I don't do 8K video and am not relaying on heavy crops. I have a pretty decent lens kit with my 24 TS-E II, 35 1.4L II, 40 2.8, Tamron 85 1.8, 100L and the RF 70-200/4. I want to keep my bodies a long time and have a slight feeling of buyers remorse regarding the R6 or FOMO looking at that beautiful R5 resolution. It seems kind of irrational because I don’t really "need" the high resolution but it sure is great to download samples online and pixel peep trough those huge files. Having the possibility to print another 60x90cm print in 232 instead of 154 ppi seems, at least on paper (or monitor), better to me.

Another potential use case for all that resolution could be DSLR MILC-Scanning of my 120 negatives. Although I don't have a Mamiya 7 with those beautiful lenses and their incredible resolution prowess, increasing working distance and taking one shot of a 120 negative instead of stitching 3 shots together sure does sound like a faster process as well. But then again, how often am I going to do this?

I have a M1 Max MacBook Pro with enough processing power and disk space. I have good lenses and a sturdy tripod to make use of the resolution of the R5. Only thing pulling me back is that I don't really need the resolution. It's a continues back and forth. On the one hand I kind of want the resolution on the other I don't need it. I'd estimate 98% of my prints are going to be A4 max. (family pictures for albums, framing) but it sure is enticing to at least have the option to print really big once in a while in superb quality. The faster and easier MILC-Scanning process is another, albeit minor, factor in this back and forth.

Is the difference in resolution (232 vs 154 ppi) really that noticeable from a normal viewing distance? I argued in my head that it is not and I'd rather spend the difference between those two bodies on the upcoming RF 35 1.2L (it will eventually come…). But something in my head keeps coming back to the R5 and tries to convince me that I need 45 Mp.

Other differences/features of the R5 body over the R6 are "nice to haves" but not really necessary to me. The R6 is an almost perfect camera for my needs. If I could have the R5 sensor in the R6 body for 3k$ I'd have bought that instead.

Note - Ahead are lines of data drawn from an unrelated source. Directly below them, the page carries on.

(** * V_Streamer: engagement counters, view tracking and ownership checks

    A shallow embedding of the Express route handlers of the V_Streamer
    backend (src/middleware/auth.middleware.js, src/routes/video.routes.js
    and the comment router) together with the properties the specification
    states about them.

    Modelling conventions.
    - A MongoDB collection is a finite map from document id to document.
      Identifiers ([ObjectId]s, compared in the handlers through
      [toString()]) are their hexadecimal strings.
    - A handler [async (req, res) => ...] is a function from the request
      and the store to the response sent and the store left behind.  The
      handlers are run one after the other.
    - [try { ... } catch (error) { res.status(500)... }] is the [Try]
      type: a collaborator that throws makes the handler answer 500.
    - [likes] and [dislikes] are JavaScript Numbers holding integers; they
      are integers of [Z] here. A Number holds the integers up to 2^53
      exactly, so the arithmetic of the handlers is the arithmetic of [Z]
      as long as the counters are safe integers; past that range [n + 1]
      is rounded. The properties that need an increment to take effect
      are stated for counters in the safe range.
    - Identifiers are taken to be well-formed. Mongoose casts the id given
      to [findById] and the fields of a filter to [ObjectId] and throws a
      [CastError] on a string that is not one, which the [catch] of the
      route answers with 500; the lookups here answer such a string as an
      unknown id. Properties whose answer depends on it name the id as
      stored, or ask for it to be 24 hexadecimal digits.
    - [req.body] is a map from field names to strings, as a form or a JSON
      object with string fields gives it. The route that adds a comment is
      modelled a second time over the values [bodyParser.json()] delivers
      ([JsonBody]), where its guard also meets [null], [false] and [0].
    - External collaborators (token verification, the media store, clock,
      id generation) are inputs: [jwt_verify] is fixed for the server, the
      others come with each call in an [Env].
    - The Mongoose schemas (models/video.model.js, models/comment.model.js)
      are not among the sources. The documents have the fields the routes,
      their API documentation and the README name; the validators of the
      Comment schema for [commentText] are a parameter of the comment
      router, and what is stated of a [save()] is stated for each of its
      two outcomes. *)

From Stdlib Require Import ZArith String Ascii List.
From stdpp Require Import gmap strings list fin_maps pretty sorting.
Lemma timestamped_name_shape_witness :
  exists date token : string,
    makeOutputFilename entropy_failed photo_png "trip" false
    = "trip_" ++ date ++ "_" ++ token ++ ".avif" /\
    String.length date = 8%nat /\ all_hex token = true.
Proof.
  destruct (timestamped_name_shape entropy_failed photo_png "trip")
    as (date & token & Hname & Hlen & _ & Hhex & _).
  - cbn. lia.
  - cbn. lia.
  - cbn. lia.
  - exists date, token. repeat split; assumption.
Defined.

(** ** How the format may be spelled *)

Lemma lower_byte_idempotent (c : ascii) :
  strings.lower_byte (strings.lower_byte c) = strings.lower_byte c.
Proof.
  destruct c as [[] [] [] [] [] [] [] []]; reflexivity.
Qed.

Lemma lower_byte_dot (c : ascii) :
  Ascii.eqb "." (strings.lower_byte c) = Ascii.eqb "." c.
Proof.
  destruct c as [[] [] [] [] [] [] [] []]; reflexivity.
Qed.

Lemma lower_byte_ascii (c : ascii) :
  (N_of_ascii (strings.lower_byte c) <? 128)%N = (N_of_ascii c <? 128)%N.
Proof.
  destruct c as [[] [] [] [] [] [] [] []]; reflexivity.
Qed.

Lemma lower_bytes_ascii (s : string) :
  strings.isASCII (strings.lower_bytes s) = strings.isASCII s.
Proof.
  induction s as [|c s IH]; [reflexivity|].
  cbn [strings.lower_bytes strings.isASCII].
  rewrite lower_byte_ascii, IH. reflexivity.
Qed.

Lemma lower_bytes_idempotent (s : string) :
  strings.lower_bytes (strings.lower_bytes s) = strings.lower_bytes s.
Proof.
  induction s as [|c s IH]; [reflexivity|].
  cbn [strings.lower_bytes]. rewrite lower_byte_idempotent, IH. reflexivity.
Qed.

(** On a string of ASCII bytes [ToLower] works byte by byte. *)
Lemma ToLower_ascii (s : string) :
  strings.isASCII s = true -> strings.ToLower s = strings.lower_bytes s.
Proof. unfold strings.ToLower. intros ->. reflexivity. Qed.

Lemma TrimPrefix_dot_ascii (s : string) :
  strings.isASCII s = true ->
  strings.isASCII (strings.TrimPrefix s ".") = true.
Proof.
  destruct s as [|c s]; [reflexivity|].
  rewrite TrimPrefix_dot. destruct (Ascii.eqb "." c); [|tauto].
  cbn [strings.isASCII]. intros H. apply andb_prop in H. tauto.
Qed.

Lemma lower_bytes_TrimPrefix_dot (s : string) :
  strings.TrimPrefix (strings.lower_bytes s) "."
  = strings.lower_bytes (strings.TrimPrefix s ".").
Proof.
  destruct s as [|c s]; [reflexivity|].
  cbn [strings.lower_bytes]. rewrite !TrimPrefix_dot, lower_byte_dot.
  destruct (Ascii.eqb "." c); reflexivity.
Qed.
(** The session [stream_chat] works on: the stored one, or the one
    [_create_session] makes when the clock reads [now]. *)
Definition session_before (self : t) (sid : string) (now : pyfloat)
  : ChatSessionState.t :=
  default (ChatSessionState.new sid now) (sessions self !! sid).

(** The service and the world once [stream_chat] has its session: as they
    were, or after [_create_session]. *)
Definition after_create (B : backend) (self : t) (w : world) (sid : string)
  : t * world :=
  match sessions self !! sid with
  | Some _ => (self, w)
  | None => snd (_create_session B sid (self, w))
  end.

(** The requests [_refresh_summary] and [_track_intent] send. *)
Definition summary_request (cfg : ChatConfig.t) (msgs : list message) : list message :=
  [{| role := "system"; content := ChatConfig.summarise_prompt cfg |};
   {| role := "user"; content := _messages_as_text msgs |}].

Definition intent_request (cfg : ChatConfig.t) (text : string) : list message :=
  [{| role := "system"; content := ChatConfig.intent_prompt cfg |};
   {| role := "user"; content := text |}].

(** The cache queries in a log, oldest first, as
    [(session_id, query, top_k)]. *)
Definition queries (tr : list event) : list (string * string * Z) :=
  omap (fun ev => match ev with
                  | EvQuery sid q k => Some (sid, q, k)
                  | _ => None
                  end) (reverse tr).

(** [str.isspace] holds of every character (vacuously of none). *)
Fixpoint all_space (s : string) : bool :=
  match s with
  | EmptyString => true
  | String c s' => isspace c && all_space s'
  end.

(** The assistant reply after the tokens [tokens] were added to [reply]
    by [assistant_reply += token]. *)
Definition reply_after (reply : string) (tokens : list string) : string :=
  foldl (fun acc token => acc +:+ token) reply tokens.

End ChatSpec.

(** The managers of a provider are filed under their own store directory. *)
Definition provider_wf (p : VectorStoreContextProvider.t) : Prop :=
  forall dir m,
    VectorStoreContextProvider._managers p !! dir = Some m ->
    CachedVectorStoreManager.store_dir m = dir.

(** Kinds of outside calls, for statements about which calls a piece of
    code can make. *)
Module TraceSpec.

Definition is_retrieval (ev : event) : bool :=
  match ev with
  | EvLoad _ | EvEmbed _ | EvQuery _ _ _ => true
  | _ => false
  end.

Definition is_complete (ev : event) : bool :=
  match ev with EvComplete _ => true | _ => false end.

(** The calls [stream_chat] itself can make. *)
Definition call_time_event (ev : event) : bool := is_retrieval ev || is_complete ev.

(** [w'] is [w] after some more outside calls, all of them of kind [P]. *)
Definition only (P : event -> bool) (w w' : world) : Prop :=
  exists evs, trace w' = evs ++ trace w /\ Forall (fun ev => P ev = true) evs.

(** The streaming completion requests in a log, newest first. *)
Definition streams (tr : list event) : list (list message) :=
  omap (fun ev => match ev with EvStream p => Some p | _ => None end) tr.

End TraceSpec.

(** ** Sample data for the worked instances *)

Module ServerSpec.

Import ChatService.

(** A configuration with other values for the four settings a request can
    override, and the service with such a configuration. *)
Definition with_flags (cfg : ChatConfig.t) (context summarisation intents : bool)
    (k : Z) : ChatConfig.t := {|
  ChatConfig.enable_context := context;
  ChatConfig.enable_summarisation := summarisation;
  ChatConfig.enable_intent_tracking := intents;
  ChatConfig.context_top_k := k;
  ChatConfig.max_history_messages := ChatConfig.max_history_messages cfg;
  ChatConfig.system_prompt := ChatConfig.system_prompt cfg;
  ChatConfig.summarise_prompt := ChatConfig.summarise_prompt cfg;
  ChatConfig.intent_prompt := ChatConfig.intent_prompt cfg;
  ChatConfig.max_prompt_tokens := ChatConfig.max_prompt_tokens cfg
|}.

Definition with_config (self : ChatService.t) (cfg : ChatConfig.t) : ChatService.t :=
  {| config := cfg; sessions := sessions self;
     vector_store_provider := vector_store_provider self |}.

Definition reflag (context summarisation intents : bool) (k : Z)
    (self : ChatService.t) : ChatService.t :=
  with_config self (with_flags (config self) context summarisation intents k).

End ServerSpec.

Module Samples.

Definition w0 : world := {| trace := []; ticks := 0 |}.

(** A store of three chunks; the second has no text. *)
Definition store : faiss_index * list (gmap string string) :=
  ({| ntotal := 3; d := 2 |},
   [ {[ "text" := "alpha"; "source" := "a.txt" ]};
     {[ "source" := "b.txt" ]};
     {[ "text" := "gamma" ]} ]).

(** Clocks that advance by one per reading, a store under [/store], an
    index that ranks the chunks 0, 1, 2 (with one padding id), and a
    completion endpoint that always answers. *)
Definition B0 : backend := {|
  time_time := fun w => 1000 + Z.of_nat (ticks w);
  monotonic := fun w => 100 + Z.of_nat (ticks w);
  read_store := fun _ dir =>
    if String.eqb dir "/store" then Ok store
    else Raise (FileNotFoundError "FAISS index not found");
  embed_documents := fun _ _ => Ok [[1; 2]];
  index_search := fun _ _ _ _ => [(0, 9); (1, 8); (-1, 0); (2, 7)];
  complete := fun _ _ => Ok "a summary";
  stream_completion := fun _ _ => (["Hel"; "lo"], None);
  vstore_importable := true
|}.
Lemma fit_round_trip_witness :
  ADSX_ENABLE_TWO_POINT_CAL Examples.cfg_cal_exact = true
  /\ f_ne (ADSX_CAL_P2_MEASURED Examples.cfg_cal_exact)
          (ADSX_CAL_P1_MEASURED Examples.cfg_cal_exact) = true
  /\ apply_cal
       (globals (snd (setup Examples.dev_C0 Examples.cfg_cal_exact
                        (initial_state Examples.cfg_cal_exact))))
       (ADSX_CAL_P1_MEASURED Examples.cfg_cal_exact)
     = ADSX_CAL_P1_ACTUAL Examples.cfg_cal_exact
  /\ ADSX_ENABLE_TWO_POINT_CAL Examples.cfg_cal = true
  /\ in_range (-48) (-19) (ADSX_CAL_P1_ACTUAL Examples.cfg_cal) = true
  /\ in_range (-48) (-19) (ADSX_CAL_P1_MEASURED Examples.cfg_cal) = true
  /\ in_range (-48) (-19) (ADSX_CAL_P2_ACTUAL Examples.cfg_cal) = true
  /\ in_range (-48) (-19) (ADSX_CAL_P2_MEASURED Examples.cfg_cal) = true
  /\ f_ne (ADSX_CAL_P2_MEASURED Examples.cfg_cal)
          (ADSX_CAL_P1_MEASURED Examples.cfg_cal) = true
  /\ B32.is_finite
       (apply_cal
          (globals (snd (setup Examples.dev_C0 Examples.cfg_cal
                           (initial_state Examples.cfg_cal))))
          (ADSX_CAL_P1_MEASURED Examples.cfg_cal)) = true.
Proof.
  assert (Hf : ADSX_ENABLE_TWO_POINT_CAL Examples.cfg_cal_exact = true)
    by reflexivity.
  assert (Hn : f_ne (ADSX_CAL_P2_MEASURED Examples.cfg_cal_exact)
                    (ADSX_CAL_P1_MEASURED Examples.cfg_cal_exact) = true)
    by (vm_compute; reflexivity).
  assert (Hf' : ADSX_ENABLE_TWO_POINT_CAL Examples.cfg_cal = true)
    by reflexivity.
  assert (I1 : in_range (-48) (-19) (ADSX_CAL_P1_ACTUAL Examples.cfg_cal)
               = true) by (vm_compute; reflexivity).
  assert (I2 : in_range (-48) (-19) (ADSX_CAL_P1_MEASURED Examples.cfg_cal)
               = true) by (vm_compute; reflexivity).
  assert (I3 : in_range (-48) (-19) (ADSX_CAL_P2_ACTUAL Examples.cfg_cal)
               = true) by (vm_compute; reflexivity).
  assert (I4 : in_range (-48) (-19) (ADSX_CAL_P2_MEASURED Examples.cfg_cal)
               = true) by (vm_compute; reflexivity).
  assert (Hn' : f_ne (ADSX_CAL_P2_MEASURED Examples.cfg_cal)
                     (ADSX_CAL_P1_MEASURED Examples.cfg_cal) = true)
    by (vm_compute; reflexivity).
  split; [exact Hf|]. split; [exact Hn|].
  split; [exact (proj1 (proj1 fit_round_trip Examples.dev_C0
                          Examples.cfg_cal_exact
                          (initial_state Examples.cfg_cal_exact) Hf Hn))|].
  split; [exact Hf'|]. split; [exact I1|]. split; [exact I2|].
  split; [exact I3|]. split; [exact I4|]. split; [exact Hn'|].
  exact (proj1 (proj2 (proj2 fit_round_trip) Examples.dev_C0 Examples.cfg_cal
                  (initial_state Examples.cfg_cal) Hf' I1 I2 I3 I4 Hn')).
Defined.
(** * conflict-vetter: a shallow embedding of [conflict-vetter.py]

    The script reads three HotCRP exports (PC info, authors, PC conflicts),
    keeps the conflicts worth vetting, obscures every paper number behind a
    token, writes the token table [uidmap.csv] and mails (or prints) one
    message per reviewer.

    Text is modelled as [string] (sequences of 8-bit characters), a
    Python [str] by its UTF-8 encoding.  On ASCII data slicing and
    [str.lower] act character by character; on other text [str.lower]
    follows the Unicode tables of the interpreter, which the model leaves
    to the environment.  The csv reader is taken to deliver rows that carry
    the required columns.

    What the script leaves to its environment is a parameter of the model
    (record [world]): the draws of [random.shuffle], the iteration order of
    a [set], the bytes of [os.urandom], the bcrypt digest, the fate of
    each SMTP call and the Unicode case tables.  A run is a function from
    an initial [state] to a result, a final state and the list of the
    events it caused (file writes, console lines, SMTP calls), in order. *)

From stdpp Require Import gmap strings list fin_maps pretty sorting.
From Stdlib Require Import Ascii NArith.

#[local] Set Warnings "-clear-no-such-hyp".

(** ** Exceptions and results *)

Inductive exn :=
  | IndexError
  | TypeError
  | SystemExit (code : Z)
  | SMTPException.

Inductive result (A : Type) :=
  | Ok (a : A)
  | Raise (e : exn).
Arguments Ok {A} a.
Arguments Raise {A} e.

Definition rbind {A B} (r : result A) (k : A → result B) : result B :=
  match r with
  | Ok a => k a
  | Raise e => Raise e
  end.

Fixpoint rmap {A B} (f : A → result B) (l : list A) : result (list B) :=
  match l with
  | [] => Ok []
  | x :: l' => rbind (f x) (λ y, rbind (rmap f l') (λ ys, Ok (y :: ys)))
  end.

(** ** Python string primitives *)

Module Py.

(** [s.split(sep)] for a one-character separator. *)
Fixpoint split (sep : ascii) (s : string) : list string :=
  match s with
  | EmptyString => [EmptyString]
  | String c s' =>
      if Ascii.eqb c sep then EmptyString :: split sep s'
      else match split sep s' with
           | [] => [String c EmptyString]
           | w :: ws => String c w :: ws
           end
  end.

(** [l[i]] for [i >= 0]. *)
Definition index {A} (l : list A) (i : nat) : result A :=
  match l !! i with
  | Some x => Ok x
  | None => Raise IndexError
  end.

(** [s[:-1]] *)
Fixpoint drop_last (s : string) : string :=
  match s with
  | EmptyString => EmptyString
  | String c s' =>
      match s' with
      | EmptyString => EmptyString
      | String _ _ => String c (drop_last s')
      end
  end.

Fixpoint take (n : nat) (s : string) : string :=
  match n, s with
  | S n', String c s' => String c (take n' s')
  | _, _ => EmptyString
  end.

Fixpoint drop (n : nat) (s : string) : string :=
  match n, s with
  | S n', String _ s' => drop n' s'
  | _, _ => s
  end.

(** [s[i:j]] for [0 <= i <= j]. *)
Definition slice (i j : nat) (s : string) : string := take (j - i) (drop i s).

(** [s.isascii()] *)
Fixpoint isascii (s : string) : bool :=
  match s with
  | EmptyString => true
  | String c s' => (nat_of_ascii c <? 128)%nat && isascii s'
  end.

Definition lower_char (c : ascii) : ascii :=
  let n := nat_of_ascii c in
  if (65 <=? n)%nat && (n <=? 90)%nat then ascii_of_nat (n + 32) else c.

(** [A-Z] to [a-z], every other character kept. *)
Fixpoint lower_ascii (s : string) : string :=
  match s with
  | EmptyString => EmptyString
  | String c s' => String (lower_char c) (lower_ascii s')
  end.
(** * Document mail-merge endpoint ([app.py]): a shallow embedding

    The handler [document_merge] of [app.py] is embedded as a function from
    the outcome of [request.get_json()] to an HTTP response, run in a small
    exception-and-trace monad.  The trace records every call into the merge
    library ([MailMerge], [get_merge_fields], [merge], [write]) and every
    line sent to the application log, so that "the merge is not attempted"
    is a statement about the trace.

    The collaborators the handler calls are modelled as follows.
    - [base64.b64decode] and [base64.b64encode] follow CPython:
      [Lib/base64.py] and the loops of [Modules/binascii.c]
      ([a2b_base64] in its default non-strict mode, [b2a_base64]).
    - The docx-mailmerge class [MailMerge] is an interface
      ([MergeCapability]); the theorems hold for every implementation.
    - [request.get_json()] is the request: what it returns or raises. *)

From Stdlib Require Import ZArith List String Ascii Bool Lia.
From Stdlib Require Import Strings.Byte Floats.SpecFloat DecimalString.
Import ListNotations.

#[local] Set Warnings "-register-all".
#[local] Open Scope string_scope.
#[local] Open Scope Z_scope.
Lemma on_permission_global gs st c rp st' :
  is_global rp = true → on_permission c st rp = Ok st' →
  resolves_to gs st → resolves_to (gs ++ [(c, rp, None)]) st' ∧ st_scope_id st' = st_scope_id st.
Proof.
  unfold on_permission. intros Hg H Hst. rewrite Hg in H. simplify_eq.
  split; [|done]. destruct Hst as [Ha Hd Hane Hdne Hs Hb Hgl].
  constructor; simpl; try done.
  - intros. rewrite Ha, exists_elem_app. simpl. rewrite Hg. clear. intuition done.
  - intros. rewrite Hd, exists_elem_app. simpl. rewrite Hg. clear. intuition done.
  - intros. rewrite Hs. setoid_rewrite elem_of_app. setoid_rewrite list_elem_of_singleton. naive_solver.
  - intros ???. rewrite elem_of_app, list_elem_of_singleton. naive_solver.
  - intros key. rewrite filter_app, fmap_app, <-Hgl, filter_cons, filter_nil. simpl.
    destruct (decide (rp_key rp = key)) as [<-|Hne].
    + rewrite lookup_entry_or_eq. simpl. rewrite decide_True by done. done.
    + rewrite lookup_entry_or_ne by done. rewrite decide_False by (simpl; intros [_ ?]; congruence). by rewrite app_nil_r.
Qed.

Lemma on_permission_commands gs st c rp st' :
  is_global rp = false → on_permission c st rp = Ok st' →
  resolves_to gs st →
  resolves_to (gs ++ [numbered st c rp]) st' ∧
  st_scope_id st' = (if needs_scope rp then st_scope_id st + 1 else st_scope_id st)%N.
Proof.
  unfold on_permission, numbered, needs_scope. intros Hg H Hst. rewrite Hg in *. simpl.
  destruct Hst as [Ha Hd Hane Hdne Hs Hb Hgl].
  destruct (Scopes_is_empty (rp_scope rp)) eqn:He; simpl;
    apply bind_ok in H as (al & H1 & H); apply bind_ok in H as (de & H2 & H); simplify_eq;
    apply resolve_commands_entries in H1 as [H1 H1n];
    apply resolve_commands_entries in H2 as [H2 H2n]; (split; [|done]); constructor; simpl;
    try (by auto).
  all: try (intros cmd rc; first [rewrite H1, Ha|rewrite H2, Hd]; rewrite exists_elem_app; simpl;
    rewrite Hg; clear; tauto).
  - intros. rewrite Hs. setoid_rewrite elem_of_app. setoid_rewrite list_elem_of_singleton. naive_solver.
  - intros ???. rewrite elem_of_app, list_elem_of_singleton. naive_solver.
  - intros key. rewrite filter_app, filter_cons, filter_nil, decide_False, app_nil_r
      by (simpl; intros [? _]; congruence).
    apply Hgl.
  - intros k s. destruct (decide (k = st_scope_id st + 1)%N) as [->|Hne].
    + rewrite lookup_insert_eq. split.
      * intros. simplify_eq. exists c, rp. rewrite elem_of_app, list_elem_of_singleton. auto.
      * intros (c' & rp' & [Hin|Hin]%elem_of_app & ->).
        -- apply Hb in Hin. lia.
        -- apply list_elem_of_singleton in Hin. by simplify_eq.
    + rewrite lookup_insert_ne, Hs by done. setoid_rewrite elem_of_app.
      setoid_rewrite list_elem_of_singleton. naive_solver.
  - intros c' rp' k [Hin|Hin]%elem_of_app; [apply Hb in Hin; lia|].
    apply list_elem_of_singleton in Hin. simplify_eq. lia.
  - intros key. rewrite filter_app, filter_cons, filter_nil, decide_False, app_nil_r
      by (simpl; intros [? _]; congruence).
    apply Hgl.
Qed.
(* ===== verification/Authority.v ===== *)
(** * The runtime authority

    Models [tauri/Source/ipc/authority.rs]: the capabilities built at run time,
    the decision [RuntimeAuthority::resolve_access] that guards every IPC
    command, its diagnostic [resolve_access_message], the extension of the
    authority by [add_capability], and the typed scopes of commands and plugins
    with their caches. Scope objects are deserialized by code of the
    application: [deserialize] is a parameter. *)
From Stdlib Require Import Ascii.
From S2P Require Import Prelude Identifier Acl Resolved State.
Import Identifier Acl Resolved.

Module Authority.

Section Data.
Context {GL : GlobLib} {UL : UrlPatternLib}.

Inductive Origin :=
| OriginLocal
| OriginRemote (url : Url).

Definition Origin_to_string (o : Origin) : string :=
  match o with
  | OriginLocal => "local"
  | OriginRemote url => "remote: " +:+ Url_as_str url
  end.

Definition Origin_matches (o : Origin) (context : ExecutionContext UL) : bool :=
  match o, context with
  | OriginLocal, Local => true
  | OriginRemote url, Remote url_pattern => RemoteUrlPattern_test url_pattern url
  | _, _ => false
  end.

End Data.

(** ** Building a capability at run time *)
Module CapabilityBuilder.

Definition new (identifier : string) : Capability :=
  mk_capability identifier "" None true [] [] [] None.

Definition remote (url : string) (c : Capability) : Capability :=
  let urls := match capability_remote c with Some r => remote_urls r | None => [] end in
  mk_capability (capability_identifier c) (capability_description c)
    (Some (mk_capability_remote (urls ++ [url]))) (capability_local c) (capability_windows c)
    (capability_webviews c) (capability_permissions c) (capability_platforms c).

Definition local (b : bool) (c : Capability) : Capability :=
  mk_capability (capability_identifier c) (capability_description c) (capability_remote c) b
    (capability_windows c) (capability_webviews c) (capability_permissions c) (capability_platforms c).

Definition windows (ws : list string) (c : Capability) : Capability :=
  mk_capability (capability_identifier c) (capability_description c) (capability_remote c)
    (capability_local c) (capability_windows c ++ ws) (capability_webviews c)
    (capability_permissions c) (capability_platforms c).

Definition window (w : string) (c : Capability) : Capability := windows [w] c.

Definition webviews (vs : list string) (c : Capability) : Capability :=
  mk_capability (capability_identifier c) (capability_description c) (capability_remote c)
    (capability_local c) (capability_windows c) (capability_webviews c ++ vs)
    (capability_permissions c) (capability_platforms c).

But at almost twice the price it is still a debate in my head I haven't completely settled and it keeps popping up once in a while. My R6 looks no different from a new camera and has about 4000 shots. I feel like if I'd sell it now and buy the R5 my financial loss wouldn't be that great as it's a like new camera still. But as said previously something in my mind hasn't clicked yet to pull the trigger on the R5.

*TL;DR*: Comment on why you chose the one over the other in regards to prints. Again, not interested in birding or heavy crops. It's all about the resolution and detail for prints. Please help me put a nail in that coffin for the foreseeable feature (as new bodies are always on the horizon). Thank you for reading.


----------



## Deleted member 381342 (Feb 16, 2022)

Both the R6 and R5 will produce a great A3 and even A2 print. My printer tops off at A3 and I have never been disappointed with prints from 16 MP to 24 MP cameras. Nothing in your post suggests you'll get anything more from the R5 than the R6.


----------



## jd7 (Feb 16, 2022)

First, I do understand why you keep side eying the R5 and its 45 MP! I think the sweet spot for me would be about 30 MP.

Second, there are other CR members with much more experience than I have with doing large prints, so take my thoughts on this with a grain of salt.

The two largest prints I have done are 45" x 30" (114cm x 76cm) and I have them hanging in frames. The shots were taken with a 20 MP full frame camera (Canon 6D). I can't recall now if I cropped either one, but if I did it would have been only a very minor crop. I'm pretty happy with them, and at (what I call) ordinary viewing distances I think they look good, bearing in mind you have to stand back a bit to take in the whole image. I've never had anyone look at either one and suggest it wasn't sharp or there was some other problem with it.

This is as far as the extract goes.